The Center informs the Bombay High Court of the potential harm fake news might do to democracy


According to Bar and Bench on Friday, the Centre informed the Bombay High Court in opposition to a petition contesting changes to the Information Technology Rules, 2021 that false and misleading information might impair political democracy. Against the Centre’s plan to change the Information Technology Rules, 2021 to provide a government-notified fact-checking unit to label articles relating to the Union government as “fake news,” stand-up comedian Kunal Kamra filed a lawsuit in the High Court.

Online gaming and news about the Union government became subject to regulation on April 6 after the Center notified changes to the 2021 Information Technology Rules. According to the regulations, any information “in respect of any business of the Central government” shall be flagged as “fake, false, or misleading” by the Union Ministry of Information Technology and forwarded to a fact-checking organization. A division bench of Justices Gautam S. Patel and Neela K. Gokhale requested a response from the Union Ministry of Electronics and Information Technology on April 11. The Center stated in its affidavit to the High Court that inaccurate information may harm the nation’s social fabric, economy, and political democracy in a variety of ways.

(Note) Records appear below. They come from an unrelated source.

(* ===== verification/AnvilRegion.v ===== *)
(** * Region files ([crates/storage/mc-storage-je-anvil-1_7_10/src/region.rs])

    A region file holds up to 1024 compressed chunks in sectors of 4096 bytes, behind a table of
    their locations.  flate2 is [Compression], about which only its round trip is assumed. *)

From S2P Require Import Prelude Bytes Parsing VoxelModel VoxelItems VoxelContent VoxelState ProtoPacket JavaSlots JavaChunks JavaColumns AnvilNbt AnvilChunk.

Class Compression : Type := {
  zlib_compress : list byte -> list byte; zlib_decompress : list byte -> option (list byte);
  gzip_compress : list byte -> list byte; gzip_decompress : list byte -> option (list byte)
}.
Class CompressionLaws `{Compression} : Prop := {
  zlib_inverse : forall l, zlib_decompress (zlib_compress l) = Some l;
  gzip_inverse : forall l, gzip_decompress (gzip_compress l) = Some l
}.

Definition ANVIL_SECTOR_BYTES : Z := 4096.
Definition ANVIL_HEADER_BYTES : Z := ANVIL_SECTOR_BYTES * 2.
Definition CHUNK_COMPRESSION_ZLIB : Z := 2.

(** [slice[a..b]], [slice[i..i + n].copy_from_slice(..)] *)
Definition slice (bytes : list byte) (a b : Z) : Stored (list byte) :=
  match slice_get bytes a b with Some l => Ok l | None => Panic end.
Definition copy_at (i : Z) (l bytes : list byte) : Stored (list byte) :=
  if i + len l <=? len bytes
  then Ok (take (Z.to_nat i) bytes ++ l ++ drop (Z.to_nat i + length l) bytes) else Panic.
(** An opaque [io::Error] of the decoder. *)
Definition decoded (r : option (list byte)) : Stored (list byte) :=
  match r with Some bytes => Ok bytes | None => Err Io end.

Section Region.
Context `{Build} `{Compression}.

Definition zlib_compress_nbt (name : string) (tag : NbtTag) : Out :=
  raw ← write_named_tag 10 name tag; Ok (zlib_compress raw).
Definition decompress_zlib (bytes : list byte) : Stored (list byte) := decoded (zlib_decompress bytes).
Definition decompress_gzip (bytes : list byte) : Stored (list byte) := decoded (gzip_decompress bytes).

(** [a + b] of [u32] values *)
Definition add_u32 (a b : Z) : Stored Z :=
  if a + b <=? u32_max then Ok (a + b) else if overflow_checks then Panic else Ok (wrapping_add 32 a b).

The government said that it might “foment separatist movements, heighten social and political unrest, and erode public confidence in democratic institutions.” Misleading information on social media platforms distorts citizens’ views of reality and casts doubt on the motives and intentions of the democratically elected government in areas of public concern.

The ministry added that much of the news in India posted on social media platforms is created by regular individuals who lack the tools to independently check facts. The affidavit stated that while the average user would not have the time or resources to check the content, anti-social and anti-India people and organizations have been leveraging this aspect of social media to knowingly publish and spread fake information. However, a number of civil society organizations have voiced worry over potential abuse of the clause relating to the fact-checking unit that has been authorized by the government.

The Editors Guild of India had previously criticized the revision on April 7 and claimed that by doing so, the government had given itself complete authority to judge what was false or not. It had requested the Center to remove the modifications because they will have “deeply adverse implications” for journalistic freedom in the nation.